[untuk Mamaku di Hari Ibu, 22 Desember]
Mama, doa-doamu telah memeliharaku dengan baik. Mama seperti sarung yang terus membungkus aku dari sengatan duniawi. Air matamu yang dulu jatuh karena berpeluh dalam kesesakan hidup, sudah berbuah manis. Keringat dan tetesan darah yang saat mama melahirkan aku, sudah kokoh dan menghasilkan banyak buah. Buah itu sudah sering kita makan bersama sampai kenyang. Jerih lelah mama, sudah aku perbaiki dengan kerja sebagai pendidik. Itu yang selalu mama batinkan dalam doa-doa. Tuhan sudah kabulkan.
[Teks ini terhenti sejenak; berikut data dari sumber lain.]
(** X3.  An environment whose listing is answered with status 200 but
    none of whose deployments is (the listing is empty, or every
    deployment post is answered with a status other than 200) is reported
    like an unreachable one, with the single row N/A, failure glyph, Not
    Reachable, and not with an empty list. *)
Theorem check_mdm_apps_without_answered_deployment
  (cfg : Config) (h : Host) (t : Trace) (env : string) (creds : Creds)
  (deps : list string) :
  (env, creds) ∈ ENVIRONMENTS cfg ->
  jboss_list h env creds = Response 200 (Ok deps) ->
  (forall i dep, deps !! i = Some dep ->
                 exists status_code body,
                   jboss_read h env creds i dep = Response status_code body /\
                   status_code <> 200) ->
  exists data t',
    check_mdm_apps cfg h t = (Ok data, t') /\
    dict_get env data = Some [Dep.mk "N/A" "❌" "Not Reachable"].
Proof.
  intros Hin Hlist Hnot.
  assert (forall i dep, deps !! i = Some dep -> ~ read_raises h env creds i dep)
    as Hno.
  { intros i dep Hi Hr. destruct (Hnot i dep Hi) as (code & body & Hread & Hne).
    destruct Hr as [[e He] | [e He]]; congruence. }
  assert (forall k, (forall i dep, deps !! i = Some dep ->
                       exists status_code body,
                         jboss_read h env creds (k + i) dep
                         = Response status_code body /\ status_code <> 200) ->
                    answered h env creds k deps = []) as Hnone.
  { clear. induction deps as [|dep deps IH]; intros k H; [reflexivity|].
    cbn [answered].
    destruct (H 0%nat dep eq_refl) as (code & body & Hread & Hne).
    rewrite Nat.add_0_r in Hread. rewrite Hread.
    apply Z.eqb_neq in Hne. rewrite Hne.
    assert (answered h env creds (S k) deps = []) as ->; [|now destruct body].
    apply IH.
    intros i d Hi. specialize (H (S i) d Hi).
    now rewrite Nat.add_succ_r in H. }
  specialize (Hnone 0%nat Hnot).
  destruct (check_mdm_apps_entries cfg h t)
    as (sit & prd & t1 & t2 & t3 & Hrun & Hsit & Hprd).
  assert (forall t0 entry t0',
             check_mdm_env h env creds t0 = (Ok entry, t0') ->
             entry = NOT_REACHABLE) as Hentry.
  { intros t0 entry t0' H0.
    destruct (check_mdm_env_reads h env creds deps t0 Hlist Hno)
      as (rows & Hrows & Hshow).
    rewrite Hrows in H0. injection H0 as <- _.
    rewrite Hnone in Hshow. now inversion Hshow. }
  unfold ENVIRONMENTS in Hin.
  apply elem_of_cons in Hin as [Hin | Hin];
    [|apply elem_of_cons in Hin as [Hin | Hin]; [|inversion Hin]];
    injection Hin as -> ->.
  - exists [("SIT", sit); ("PRD", prd)], t3.
    split; [exact Hrun|]. cbn. now rewrite (Hentry _ _ _ Hsit).
  - exists [("SIT", sit); ("PRD", prd)], t3.
    split; [exact Hrun|]. cbn. now rewrite (Hentry _ _ _ Hprd).
Qed.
Mama, sarung yang dulunya dipakai buat menggendongku, masih tersimpan rapi dalam memori. Ingatan-ingatan kita akan masa silam yang pelik, selalu kita jaga dalam doa seperti nenek moyang kita pernah berpesan di meja makan. Banyak petuah yang disematkan pada kita, sering mama ingatkan kami anak-anak untuk tidak berpuas diri.
Mama, pelukan kita semakin kuat dan erat karena sarung yang dipakai mama sangat berkhasiat. Juga mengandung nilai historis dalam ziarah petualangan kita mencari sebiji keberuntungan untuk dinanak jadi nasi, yang kita makan dialasi seutas doa tulus hasil eraman selama ini.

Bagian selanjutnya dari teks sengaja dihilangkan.